Figure 3.. ABT-869 binds to RIPK1 in mouse and human cells.

(A) Binding affinities (K_D) of ABT-869 and WEHI-615 for human full-length MLKL, RIPK1 kinase domain and RIPK3 kinase domain measured by competition binding assays from the DiscoverX KINOMEscan platform using the KdELECT service. Each value is the mean of two replicates. (B–D) Cellular Thermal Shift Assays (CETSA) in mouse and human cells. Mlkl^−/− mouse dermal fibroblast (MDF) cells expressing MLKL Q343A (B), wild-type MDF cells (C) and human U937 cells (D) were treated with DMSO, ABT-869, WEHI-615, RIPK1 inhibitor Nec-1s, RIPK3 inhibitor GSK′872 or human RIPK1 inhibitor GSK′481 (all 20 µM). Cells were subjected to an increasing temperature gradient focused around the melting temperature of the protein of interest. Following the separation of soluble and insoluble proteins, the remaining soluble proteins were detected by Western blot. Red asterisks denote protein standards. One representative result shown from n = 3 (B,C) or n = 2–3 (D) independent experiments. See also Supplementary Figure S3A–C.

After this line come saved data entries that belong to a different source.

(* ===== verification/Descriptors.v ===== *)
(** * Segment and interrupt descriptors (userprog/gdt.c, threads/interrupt.c,
    [exception_init] of userprog/exception.c, [syscall_init] of userprog/syscall.c)

    The tables the processor reads, as the 64-bit entries the code builds, and what the
    processor makes of them: where a gate leads, and which privilege it takes to use it.  The
    addresses of the assembly stubs are a parameter. *)

From S2P Require Import Prelude.

(** ** Segments *)

Definition SEL_NULL : Z := 0x00.
Definition SEL_KCSEG : Z := 0x08.
Definition SEL_KDSEG : Z := 0x10.
Definition SEL_UCSEG : Z := 0x1b.
Definition SEL_UDSEG : Z := 0x23.
Definition SEL_TSS : Z := 0x28.
Definition CLS_SYSTEM : Z := 0.
Definition CLS_CODE_DATA : Z := 1.
Definition GRAN_BYTE : Z := 0.
Definition GRAN_PAGE : Z := 1.

Definition make_seg_desc (base limit class type dpl granularity : Z) : outcome Z :=
  let? _ := assert_ok (limit <=? 0xfffff) in
  let? _ := assert_ok ((class =? CLS_SYSTEM) || (class =? CLS_CODE_DATA)) in
  let? _ := assert_ok ((0 <=? type) && (type <=? 15)) in
  let? _ := assert_ok ((0 <=? dpl) && (dpl <=? 3)) in
  let? _ := assert_ok ((granularity =? GRAN_BYTE) || (granularity =? GRAN_PAGE)) in
  let e0 := Z.lor (Z.land limit 0xffff) (u32 (Z.shiftl base 16)) in
  let e1 :=
    Z.lor (Z.lor (Z.lor (Z.lor (Z.lor (Z.lor (Z.lor (Z.lor
      (Z.land (Z.shiftr base 16) 0xff)
      (Z.shiftl type 8))
      (Z.shiftl class 12))
      (Z.shiftl dpl 13))
      (Z.shiftl 1 15))
      (Z.land limit 0xf0000))
      (Z.shiftl 1 22))
      (Z.shiftl granularity 23))
      (Z.land base 0xff000000) in
  Ok (Z.lor e0 (Z.shiftl e1 32)).

Definition make_code_desc (dpl : Z) : outcome Z := make_seg_desc 0 0xfffff CLS_CODE_DATA 10 dpl GRAN_PAGE.
Definition make_data_desc (dpl : Z) : outcome Z := make_seg_desc 0 0xfffff CLS_CODE_DATA 2 dpl GRAN_PAGE.
Definition make_tss_desc (laddr : Z) : outcome Z := make_seg_desc laddr 0x67 CLS_SYSTEM 9 0 GRAN_BYTE.
Definition make_gdtr_operand (limit base : Z) : Z := Z.lor limit (Z.shiftl base 16).

(** The table, in the order of the selectors, and the operand of [lgdt]; [gdt] is where the
    table is, [tss] where the task state segment is. *)
Definition gdt_init (gdt tss : Z) : outcome (list Z * Z) :=
  let? kcode := make_code_desc 0 in
  let? kdata := make_data_desc 0 in
  let? ucode := make_code_desc 3 in
  let? udata := make_data_desc 3 in
  let? t := make_tss_desc tss in
  Ok ([0; kcode; kdata; ucode; udata; t], make_gdtr_operand 47 gdt).

(** What the processor reads from an entry. *)
Record segment := mk_segment {
  sg_base : Z;
  sg_limit : Z;
  sg_class : Z;
  sg_type : Z;
  sg_dpl : Z;
  sg_present : bool;
  sg_granularity : Z }.

Definition bits (d k w : Z) : Z := (d / 2 ^ k) `mod` 2 ^ w.

Definition decode_segment (d : Z) : segment :=
  mk_segment (bits d 16 24 + bits d 56 8 * 2 ^ 24) (bits d 0 16 + bits d 48 4 * 2 ^ 16) (bits d 44 1) (bits d 40 4) (bits d 45 2)
    (bits d 47 1 =? 1) (bits d 55 1).

(** The entry a selector stands for. *)
Definition entry_of (selector : Z) (gdt : list Z) : option Z := gdt !! Z.to_nat (selector / 8).

(** ** Gates *)

Definition make_gate (function dpl type : Z) : outcome Z :=
  let? _ := assert_ok (negb (function =? 0)) in
  let? _ := assert_ok ((0 <=? dpl) && (dpl <=? 3)) in
  let? _ := assert_ok ((0 <=? type) && (type <=? 15)) in
  let e0 := Z.lor (Z.land function 0xffff) (Z.shiftl SEL_KCSEG 16) in
  let e1 :=
    Z.lor (Z.lor (Z.lor (Z.lor
      (Z.land function 0xffff0000)
      (Z.shiftl 1 15))
      (Z.shiftl dpl 13))
      (Z.shiftl 0 12))
      (Z.shiftl type 8) in
  Ok (Z.lor e0 (Z.shiftl e1 32)).
Definition make_intr_gate (function dpl : Z) : outcome Z := make_gate function dpl 14.
Definition make_trap_gate (function dpl : Z) : outcome Z := make_gate function dpl 15.

Record gate := mk_gate {
  gt_offset : Z;
  gt_selector : Z;
  gt_dpl : Z;
  gt_type : Z;
  gt_present : bool }.

Definition decode_gate (d : Z) : gate :=
  mk_gate (bits d 0 16 + bits d 48 16 * 2 ^ 16) (bits d 16 16) (bits d 45 2) (bits d 40 4) (bits d 47 1 =? 1).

Figure 4.. ABT-869 binds to mouse and human RIPK1 in vitro.

Thermal Shift Assays (TSA) with mouse and human RIPK1 and RIPK3 kinase domains. Increasing concentrations of ABT-869 or WEHI-615 were tested for their ability to alter the melting temperature (T_M) of mouse RIPK1 (9.5 µg) (A,B), human RIPK1 (12 µg) (C,D), mouse RIPK3 (10 µg) (E,F) and human RIPK3 (6.5 µg) (G,H) compared with the positive controls Compound 2 [48] for mouse RIPK1, GSK′481 for human RIPK1 and GSK′872 for mouse and human RIPK3 (all 30 µM). Data represent the mean of n = 3 independent experiments and error bars represent SEM. See also Supplementary Figure S4A–H.

Figure 5.. ABT-869 inhibits RIPK1 kinase activity in vitro and in cells.

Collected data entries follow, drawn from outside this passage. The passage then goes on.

(* ===== verification/Random.v ===== *)
(** * Pseudo-random numbers (lib/random.c)

    The RC4 generator: a permutation of the bytes, shuffled by every byte it gives. *)

From S2P Require Import Prelude.

(** [s], [s_i], [s_j] and [inited]. *)
Record generator := mk_generator { s : list Z; s_i : Z; s_j : Z; inited : bool }.

Abbreviation G := (M generator).

Definition load (i : Z) : G Z := λ g, match s g !! Z.to_nat i with Some b => Ok (b, g) | None => Undef end.
Definition store (i b : Z) : G unit := λ g,
  match s g !! Z.to_nat i with
  | Some _ => Ok (tt, mk_generator (<[Z.to_nat i := b]> (s g)) (s_i g) (s_j g) (inited g))
  | None => Undef
  end.

Definition swap_byte (a b : Z) : G unit :=
  let! t := load a in
  let! u := load b in
  let! _ := store a u in
  store b t.

(** [seedp]: the bytes of the seed. *)
Definition seed_byte (seed i : Z) : Z := (seed / 2 ^ (8 * (i `mod` 4))) `mod` 256.

Fixpoint mix_loop (n : nat) (seed i j : Z) : G unit :=
  match n with
  | O => ret tt
  | S n =>
      let! x := load i in
      let j := u8 (j + (x + seed_byte seed i)) in
      let! _ := swap_byte i j in
      mix_loop n seed (i + 1) j
  end.

Definition random_init (seed : Z) : G unit :=
  let! _ := modify (λ g, mk_generator (seqZ 0 256) (s_i g) (s_j g) (inited g)) in
  let! _ := mix_loop 256 seed 0 0 in
  modify (λ g, mk_generator (s g) 0 0 true).

Definition random_byte : G Z :=
  let! _ := modify (λ g, mk_generator (s g) (u8 (s_i g + 1)) (s_j g) (inited g)) in
  let! i := gets s_i in
  let! x := load i in
  let! _ := modify (λ g, mk_generator (s g) (s_i g) (u8 (s_j g + x)) (inited g)) in
  let! j := gets s_j in
  let! _ := swap_byte i j in
  let! x := load i in
  let! y := load j in
  load (u8 (x + y)).

Fixpoint bytes_loop (size : nat) : G (list Z) :=
  match size with
  | O => ret []
  | S size => let! b := random_byte in let! bs := bytes_loop size in ret (b :: bs)
  end.

Definition random_bytes (size : nat) : G (list Z) :=
  let! ready := gets inited in
  let! _ := (if ready then ret tt else random_init 0) in
  bytes_loop size.

Definition random_ulong : G Z :=
  let! bs := random_bytes 4 in ret (little_endian_to_Z 8 bs).

(** ** The invariant *)

Record gen_inv (g : generator) : Prop := {
  gi_perm : s g ≡ₚ seqZ 0 256;
  gi_i : in_u 8 (s_i g);
  gi_j : in_u 8 (s_j g) }.

(** Before [random_init] there is only room. *)
Definition usable (g : generator) : Prop := inited g = true → gen_inv g.

Lemma perm_lookup (l : list Z) i : l ≡ₚ seqZ 0 256 → in_u 8 i → ∃ b, l !! Z.to_nat i = Some b ∧ in_u 8 b.
Proof.
  intros Hp Hi. unfold in_u in *. destruct (lookup_lt_is_Some_2 l (Z.to_nat i)) as [b Hb].
  { rewrite Hp, length_seqZ. lia. }
  exists b. split; [done|]. apply list_elem_of_lookup_2 in Hb. rewrite Hp in Hb. apply elem_of_seqZ in Hb. lia.
Qed.

Lemma load_byte_run g i : s g ≡ₚ seqZ 0 256 → in_u 8 i → ∃ b, load i g = Ok (b, g) ∧ in_u 8 b.
Proof. intros Hp Hi. destruct (perm_lookup (s g) i Hp Hi) as (b & Hb & H). exists b. unfold load. by rewrite Hb. Qed.

(** Swapping two bytes keeps the bytes, up to order. *)
Lemma swap_byte_run l a b :
  l ≡ₚ seqZ 0 256 → in_u 8 a → in_u 8 b →
  ∃ l', (∀ i j c, swap_byte a b (mk_generator l i j c) = Ok (tt, mk_generator l' i j c)) ∧ l' ≡ₚ seqZ 0 256.
Proof.
  intros Hp Ha Hb. destruct (perm_lookup _ _ Hp Ha) as (x & Hx & _), (perm_lookup _ _ Hp Hb) as (y & Hy & _).
  exists (<[Z.to_nat b := x]> (<[Z.to_nat a := y]> l)). split.
  - intros i j c. unfold swap_byte, load, store, bind. cbn. rewrite Hx. cbn. rewrite Hy. cbn. rewrite Hx. cbn.
    destruct (lookup_lt_is_Some_2 (<[Z.to_nat a := y]> l) (Z.to_nat b)) as [z Hz].
    { rewrite length_insert. by eapply lookup_lt_Some. }
    by rewrite Hz.
  - by rewrite (Permutation_insert_swap _ _ _ _ _ Hx Hy).
Qed.

Lemma u8_in x : in_u 8 (u8 x).
Proof. unfold u8, in_u, uwrap. apply Z.mod_pos_bound. lia. Qed.
#[local] Hint Resolve u8_in : core.

Lemma mix_run n seed : ∀ i j l,
  l ≡ₚ seqZ 0 256 → 0 ≤ i → i + Z.of_nat n ≤ 256 → in_u 8 j →
  ∃ l', (∀ x y c, mix_loop n seed i j (mk_generator l x y c) = Ok (tt, mk_generator l' x y c)) ∧ l' ≡ₚ seqZ 0 256.
Proof.
  induction n as [|n IH]; intros i j l Hp Hi Hn Hj; cbn [mix_loop]; [by exists l|].
  assert (in_u 8 i) as Hi8 by (unfold in_u; lia).
  destruct (perm_lookup l i Hp Hi8) as (v & E & _).
  destruct (swap_byte_run l i (u8 (j + (v + seed_byte seed i))) Hp Hi8 (u8_in _)) as (l1 & E2 & Hl).
  destruct (IH (i + 1) (u8 (j + (v + seed_byte seed i))) l1) as (l' & E3 & Hl'); [done|lia|lia|done|].
  exists l'. split; [|done]. intros x y c. rewrite (bind_Ok _ _ _ v (mk_generator l x y c)) by (unfold load; cbn; by rewrite E).
  by rewrite (bind_Ok _ _ _ _ _ (E2 x y c)).
Qed.

(** What seeding leaves does not depend on what there was. *)
Lemma init_run seed :
  ∃ g', (∀ g, random_init seed g = Ok (tt, g')) ∧ gen_inv g' ∧ inited g' = true.
Proof.
  destruct (mix_run 256 seed 0 0 (seqZ 0 256)) as (l & E & Hl); [done|lia|lia|by unfold in_u|].
  exists (mk_generator l 0 0 true). split; [|by repeat split]. intros g. unfold random_init.
  rewrite (bind_Ok _ _ _ tt _ eq_refl). by rewrite (bind_Ok _ _ _ _ _ (E _ _ _)).
Qed.

Lemma byte_run g :
  gen_inv g → ∃ b g', random_byte g = Ok (b, g') ∧ in_u 8 b ∧ gen_inv g' ∧ inited g' = inited g ∧ s_i g' = u8 (s_i g + 1).
Proof.
  intros [Hp Hi Hj]. unfold random_byte. rewrite (bind_Ok _ _ _ tt _ eq_refl).
  set (g1 := mk_generator (s g) (u8 (s_i g + 1)) (s_j g) (inited g)).
  rewrite (bind_Ok _ _ g1 (u8 (s_i g + 1)) g1 eq_refl). set (i := u8 (s_i g + 1)).
  destruct (load_byte_run g1 i Hp (u8_in _)) as (x & E & _). rewrite (bind_Ok _ _ _ _ _ E).
  rewrite (bind_Ok _ _ _ tt _ eq_refl). set (j := u8 (s_j g1 + x)). set (g2 := mk_generator _ _ _ _).
  rewrite (bind_Ok _ _ g2 j g2 eq_refl).
  destruct (swap_byte_run (s g) i j Hp (u8_in _) (u8_in _)) as (l & E2 & Hl). rewrite (bind_Ok _ _ g2 _ _ (E2 _ _ _)).
  set (g3 := mk_generator _ _ _ _).
  destruct (load_byte_run g3 i Hl (u8_in _)) as (y & E3 & _). rewrite (bind_Ok _ _ _ _ _ E3).
  destruct (load_byte_run g3 j Hl (u8_in _)) as (z & E4 & _). rewrite (bind_Ok _ _ _ _ _ E4).
  destruct (load_byte_run g3 (u8 (y + z)) Hl (u8_in _)) as (b & E5 & Hb). exists b, g3.
  repeat split; [done|apply Hb|apply Hb|done|apply u8_in..].
Qed.

Lemma bytes_run n g :
  gen_inv g →
  ∃ bs g', bytes_loop n g = Ok (bs, g') ∧ length bs = n ∧ Forall (in_u 8) bs ∧ gen_inv g' ∧ inited g' = inited g.
Proof.
  revert g. induction n as [|n IH]; intros g Hg; cbn [bytes_loop]; [by exists [], g|].
  destruct (byte_run g Hg) as (b & g1 & E & Hb & Hg1 & Hi & _). rewrite (bind_Ok _ _ _ _ _ E).
  destruct (IH g1 Hg1) as (bs & g2 & E2 & Hn & Hbs & Hg2 & Hi2). rewrite (bind_Ok _ _ _ _ _ E2).
  exists (b :: bs), g2. cbn. repeat split; [by f_equal|by constructor|apply Hg2..|congruence].
Qed.

Lemma bytes_loop_app a b g :
  bytes_loop (a + b) g = (let! xs := bytes_loop a in let! ys := bytes_loop b in ret (xs ++ ys)) g.
Proof.
  revert g. induction a as [|a IH]; intros g; cbn [bytes_loop Nat.add].
  - unfold bind, ret. by destruct (bytes_loop b g) as [[]| | |].
  - unfold bind. destruct (random_byte g) as [[x g1]| | |]; [|done..].
    rewrite IH. unfold bind, ret. destruct (bytes_loop a g1) as [[xs g2]| | |]; [|done..].
    by destruct (bytes_loop b g2) as [[]| | |].
Qed.

(** The generator is total and its state stays RC4's. Whatever the generator held, [random_bytes] reads and
    writes inside [s], gives [size] bytes and leaves [s] a permutation of the 256 byte values; the first call
    seeds with 0. The bytes are a stream: asking for [a] and then for [b] of them is asking for [a + b]. *)
Theorem random_stream (a b : nat) (g : generator) :
  usable g →
  ∃ xs ys g1 g2,
    random_bytes a g = Ok (xs, g1) ∧ random_bytes b g1 = Ok (ys, g2) ∧ random_bytes (a + b) g = Ok (xs ++ ys, g2) ∧
    length xs = a ∧ length ys = b ∧ Forall (in_u 8) (xs ++ ys) ∧
    gen_inv g1 ∧ gen_inv g2 ∧ inited g2 = true ∧
    (inited g = false → ∃ g0, random_init 0 g = Ok (tt, g0) ∧ random_bytes a g0 = Ok (xs, g1)).
Proof.
  intros Hu.
  assert (∃ g0, gen_inv g0 ∧ inited g0 = true ∧ (∀ n, random_bytes n g = bytes_loop n g0) ∧
                (inited g = false → random_init 0 g = Ok (tt, g0))) as (g0 & Hg0 & Hi0 & Hr & H0).
  { unfold random_bytes. destruct (inited g) eqn:Hi.
    - exists g. refine (conj (Hu Hi) (conj Hi (conj _ (λ H, _)))); [|discriminate H]. intros n. unfold bind, gets, ret. by rewrite Hi.
    - destruct (init_run 0) as (g0 & E & Hg0 & Hi0). exists g0. refine (conj Hg0 (conj Hi0 (conj _ (λ _, E g)))).
      intros n. unfold bind, gets. by rewrite Hi, E. }
  assert (∀ n h, inited h = true → random_bytes n h = bytes_loop n h) as Hb.
  { intros n h Hh. unfold random_bytes, bind, gets, ret. by rewrite Hh. }
  destruct (bytes_run a g0 Hg0) as (xs & g1 & E1 & Hxs & Fx & Hg1 & Hi1).
  destruct (bytes_run b g1 Hg1) as (ys & g2 & E2 & Hys & Fy & Hg2 & Hi2).
  exists xs, ys, g1, g2. rewrite !Hr, E1, bytes_loop_app, (Hb b g1) by congruence.
  rewrite (bind_Ok _ _ _ _ _ E1), (bind_Ok _ _ _ _ _ E2).
  refine (conj eq_refl (conj E2 (conj eq_refl (conj Hxs (conj Hys (conj _ (conj Hg1 (conj Hg2 (conj _ _))))))))).
  - apply list.Forall_app. exact (conj Fx Fy).
  - rewrite Hi2, Hi1. exact Hi0.
  - intros Hi. exists g0. rewrite (Hb a g0 Hi0). exact (conj (H0 Hi) E1).
Qed.

(** The state of a program that has just started. *)
Definition fresh : generator := mk_generator (replicate 256 0) 0 0 false.

Lemma random_stream_witness :
  ∃ xs ys g1 g2,
    random_bytes 3 fresh = Ok (xs, g1) ∧ random_bytes 2 g1 = Ok (ys, g2) ∧
    random_bytes (3 + 2) fresh = Ok (xs ++ ys, g2) ∧ length xs = 3%nat ∧ length ys = 2%nat ∧ inited g2 = true.
Proof.
  destruct (random_stream 3 2 fresh) as (xs & ys & g1 & g2 & H1 & H2 & H3 & H4 & H5 & _ & _ & _ & H6 & _).
  { intros H. discriminate H. }
  exists xs, ys, g1, g2. exact (conj H1 (conj H2 (conj H3 (conj H4 (conj H5 H6))))).
Defined.

(** RC4 with the key 00 00 00 00: the key stream of the published test vector for a null key. *)
Example null_key_stream :
  match random_bytes 8 fresh with Ok (bs, _) => bs = [0xde; 0x18; 0x89; 0x41; 0xa3; 0x37; 0x5d; 0x3a] | _ => False end.
Proof. vm_compute. reflexivity. Qed.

(A–H) In vitro phosphorylation assays with mouse and human RIPK1 and RIPK3 kinase domains measured by ADP-Glo Kinase Assays. Increasing concentrations of ABT-869 or WEHI-615 were tested for their ability to inhibit the autophosphorylation (IC₅₀) of mouse RIPK1 (200 nM) (A,B), human RIPK1 (200 nM) (C,D), mouse RIPK3 (10 nM) (E,F) and human RIPK3 (10 nM) (G,H). Data represent the mean of n = 3 (A,B,E,F) or n = 2 (C,D,G,H) independent experiments and error bars represent SEM. (I) Cellular phosphorylation assays. Wild-type mouse dermal fibroblast (MDF) cells were treated with DMSO, ABT-869, WEHI-615, RIPK1 inhibitor Nec-1s or RIPK3 inhibitor GSK′872 for 2 h then stimulated with TSI (TNF, Smac-mimetic, IDN-6556) for 2 h to induce autophosphorylation of RIPK1 and RIPK3. Ripk1^−/−Mlkl^−/− MDF cells and Ripk3^−/− MDF cells were included as controls. Phospho-RIPK1 and phospho-RIPK3 protein levels were detected from whole cell lysates by Western blot. Red asterisks denote protein standards. One representative result shown from n = 3 independent experiments. See also Supplementary Figure S5A–C.

Figure 6.. ABT-869 targets RIPK1 to block necroptosis.

Schematic of the ABT-869 mechanism of action in the context of necroptosis inhibition. Necroptosis mediated by the constitutively activated MLKL Q343A mutant was inhibited by ABT-869, which binds to and inhibits RIPK1, implicating RIPK1 as having a role downstream of MLKL activation in the signalling pathway. The skull and crossbones image (Mycomorphbox_Deadly.png; by Sven Manguard) was used under a Creative Commons Attribution-Share Alike 4.0 license.